- Op de Leeghe plaetse, ook genoemd de Groote plaetse, staat een herberg zonder ensigne maar gekend als “Den Hert” (nu Ieperstraat 32, winkel Cyriel Muylle). Het was er tevens wethuis. De herberg bestaat sinds zeer lang en is eigendom van de heerlijkheid van de abdij sinds 1486. Aan de herberg was eveneens een brouwerij verbonden. Het volledig pand werd door brand vernield in 1723 maar hetzelfde jaar nog heropgebouwd. Op het ogenblik van de inventarisatie van 1779 is Gerardus De Smet de uitbater.
- Op de Hooghe of Cleeneplaetse (omgeving van de kerk) was herberg “Het Schaeck”, thans “Het Jagershof” bij André Jaecques. De oude herberg was indertijd eigendom van de wereldlijke heerlijkheid Van Rolleghem en fungeerde toen ook als wethuis. De uitbaatster van de herberg is Petronille Thérèse Platteau, weduwe van Pieter Jacobus Van Den Bulcke.

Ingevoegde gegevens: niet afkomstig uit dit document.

Lemma match_orders_idempotent_witness :
  ∃ self' am',
    match_orders (book_of [buy_101] [sell_100]) "XYZ" rich_accounts
    = Returned self' am' ∧
    match_orders self' "XYZ" am' = Returned self' am'.
Proof.
  eexists _, _. split; [vm_compute; reflexivity|].
  eapply (match_orders_idempotent (book_of [buy_101] [sell_100]) "XYZ"
                                  rich_accounts).
  vm_compute. reflexivity.
Defined.

Lemma run_calls_never_raises_witness :
  admissible_book empty_book ∧
  ∃ self' am',
    run_calls scenario_calls empty_book rich_accounts = Returned self' am' ∧
    admissible_book self'.
Proof.
  assert (admissible_book empty_book) as Hadm
    by (split; apply map_Forall_empty).
  split; [exact Hadm|].
  exact (run_calls_never_raises scenario_calls empty_book rich_accounts Hadm).
Defined.

Lemma limit_price_respected_witness :
  ∃ m' t,
    match_iteration (state_of [buy_101] [sell_100] rich_accounts) "XYZ"
    = Matched m' ∧
    trades_of (book m')
    = trades_of (book (state_of [buy_101] [sell_100] rich_accounts)) ++ [t] ∧
    tr_price t = 100%Z ∧
    ∃ b s,
      b ∈ [buy_101] ∧ s ∈ [sell_100] ∧
      buy_account_id t = account_id b ∧ sell_account_id t = account_id s ∧
      account_id b ≠ account_id s ∧
      tr_quantity t = Z.min (quantity b) (quantity s) ∧
      (is_limit b = true → ∃ pb, price b = Some pb ∧ (tr_price t ≤ pb)%Z) ∧
      (is_limit s = true → price s = Some (tr_price t)) ∧
      (is_market b = true → is_market s = true →
       last_trade_price (book_of [buy_101] [sell_100]) !! "XYZ"
       = Some (tr_price t)).
Proof.
  eexists _, _. split; [vm_compute; reflexivity|].
  split; [vm_compute; reflexivity|]. split; [reflexivity|].
  eapply (limit_price_respected
            "XYZ" (state_of [buy_101] [sell_100] rich_accounts));
    vm_compute; reflexivity.
Defined.

Lemma match_orders_empty_side_witness :
  resting_sells (book_of [buy_50; buy_101] []) "XYZ" = [] ∧
  ∃ self',
    match_orders (book_of [buy_50; buy_101] []) "XYZ" rich_accounts
    = Returned self' rich_accounts ∧
    resting_buys self' "XYZ" = [buy_101; buy_50].
Proof.
  split; [reflexivity|].
  destruct (match_orders_empty_side
              (book_of [buy_50; buy_101] []) "XYZ" rich_accounts)
    as (self' & Hret & _ & _ & Hb & _); [by right|].
  exists self'. split; [exact Hret|exact Hb].
Defined.

Lemma trade_settlement_witness :
  selected (state_of [buy_101] [sell_100] rich_accounts) "XYZ" 0 0
           buy_101 sell_100 ∧
  ∃ m',
    match_iteration (state_of [buy_101] [sell_100] rich_accounts) "XYZ"
    = Matched m' ∧
    balance (get_account (accounts m') 1%Z) = 99500%Z ∧
    balance (get_account (accounts m') 2%Z) = 100500%Z ∧
    positions (get_account (accounts m') 2%Z) !! "XYZ" = Some 95%Z ∧
    get_account (accounts m') 3%Z = rich_accounts 3%Z.
Proof.
  assert (selected (state_of [buy_101] [sell_100] rich_accounts) "XYZ" 0 0
                   buy_101 sell_100) as Hsel
    by (apply selected_first; reflexivity).
  split; [exact Hsel|].
  destruct (trade_settlement
              (state_of [buy_101] [sell_100] rich_accounts) "XYZ" 0 0
              buy_101 sell_100 100 Hsel eq_refl)
    as (m' & Hit & Eb & Es & Eo).
  { vm_compute. discriminate. }
  exists m'. split; [exact Hit|].
  change (account_id buy_101) with 1%Z in Eb.
  change (account_id sell_100) with 2%Z in Es.
  rewrite Eb, Es. split_and!; [reflexivity..|].
  apply Eo; discriminate.
Defined.

Lemma admissible_buy_101 : admissible buy_101.
Proof.
  split; [reflexivity|]. right. split; [reflexivity|].
  exists 101%Z. split; reflexivity.
Qed.

Lemma admissible_sell_100 : admissible sell_100.
Proof.
  split; [reflexivity|]. right. split; [reflexivity|].
  exists 100%Z. split; reflexivity.
Qed.

Lemma match_orders_no_overdraft_witness :
  admissible_book (book_of [buy_101] [sell_100]) ∧
  ∃ self' am',
    match_orders (book_of [buy_101] [sell_100]) "XYZ" rich_accounts
    = Returned self' am' ∧
    ∀ id, (0 ≤ balance (get_account am' id))%Z.
Proof.
  assert (admissible_book (book_of [buy_101] [sell_100])) as Hadm.
  { split; apply map_Forall_singleton; constructor;
      auto using admissible_buy_101, admissible_sell_100. }
  split; [exact Hadm|].
  eexists _, _. split; [vm_compute; reflexivity|].
  eapply (match_orders_no_overdraft
            (book_of [buy_101] [sell_100]) "XYZ" rich_accounts _ _ Hadm).
  - intros q Hq. vm_compute in Hq. discriminate.
  - intros id. vm_compute. discriminate.
  - vm_compute. reflexivity.
Defined.
(** * typescript-canvas-assets: Vector2, Polygon, Collision2D and Math

    A shallow embedding of the geometry toolkit (class [Vector2], namespaces
    [Polygon] and [Collision2D], the functions added to [Math]) and the
    properties checked against it.

    A TypeScript [number] is an IEEE 754 binary64 value.  The functions are
    written once over an interface [Number] of the operations they use and
    read at two instances:

    - [IEEE]: Rocq's primitive [float], which is binary64 with the very
      rounding, infinities, signed zeros and NaN of the JavaScript run
      ([Math.sqrt] being the correctly rounded square root, as engines
      compute it); every definition evaluates there;
    - [Exact]: the real numbers, the same formulas without rounding,
      overflow or NaN; it says what the formulas mean and agrees with the
      run only where no operation rounds or is undefined.

    Objects that the code mutates in place (polygon vertices, the [position]
    argument of [TranslateTo]) live in a store indexed by object identity. *)

From Stdlib Require Import List ZArith Bool Lia Floats Uint63 Reals Lra.
From Stdlib Require Ascii String.
Import ListNotations.
(** An attempt on a valid configuration runs to its verdict; when no
    handler changed the globals while it waited before its checks, a
    candidate that passes is left as the attempt built it. *)
Lemma attemptOnce_verdict (attempt : nat) (w : World) :
  ∃ snake g w' v,
    attemptOnce rnd now sortBy env gen withWalls def attempt w = (w', Some v)
    ∧ Hamiltonian (d_cols def) (d_rows def) snake
    ∧ FreshLayout (d_cols def) (d_rows def) (d_K def) snake g
    ∧ savedLayout g = savedLayout (game w)
    ∧ (withWalls = false → walls g = ∅)
    ∧ (v = true → undisturbed env (BeforeCheck attempt) →
       game w' = g
       ∧ ∃ c0, (isLayoutSolvable now sortBy g (player g).1 (player g).2
                  (goal g).1 (goal g).2 400 c0).1 = true).
Proof.
  destruct (gen_good (rndReads w) (nowReads w)) as (snake & i & c & Hgen & Hham).
  destruct (valid_bounds snake Hham) as (HK & _).
  destruct (attemptOnce_fresh rnd now sortBy env gen withWalls def attempt w snake i c
              rnd_range Hgen Hham HK) as (g & i' & c0 & Hfresh & Hsv & Hws & _ & ->).
  cbv zeta.
  set (w1 := env (BeforeCheck attempt) (mkWorld g i' c0)).
  destruct (checkCandidate_cases now sortBy env attempt
              (game w1) (rndReads w1) (nowReads w1)) as (w' & v & -> & Hv).
  exists snake, g, w', v. split_and!; try done.
  intros Hvt Hcalm. destruct (Hv Hvt) as [Hg Hq].
  assert (Hw1 : game w1 = g) by apply Hcalm.
  rewrite Hw1 in Hg, Hq. split; [done|]. by eexists.
Qed.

- Langs de grote baan van Zonnebeke naar Moorslede, op het kruispunt met de Dosselstraat, gekend als de wijk de Brootseinde, staat de herberg met hetzelfde uithangbord. De herberg staat op de zuidoostelijke hoek van het kruispunt (zoals nu nog trouwens). Vóór 1773 stond de herberg “De Brootseinde” op de noordoostelijke hoek van het kruispunt (nu Luc Desnouck – Deleu). De herberg was toen eigendom van de heerlijkheid van de abdij en was in cijnspacht gegeven aan de familie Masschelein sinds 1711. Maar ook lang daarvoor was het er reeds herberg-afspanning. De herbergnaam komt voor in een bewaard gebleven kerkrekening van 1648 en eveneens in een 17e eeuws doopregister, waarin sprake is van een vondeling, gevonden onder de oven van de herberg.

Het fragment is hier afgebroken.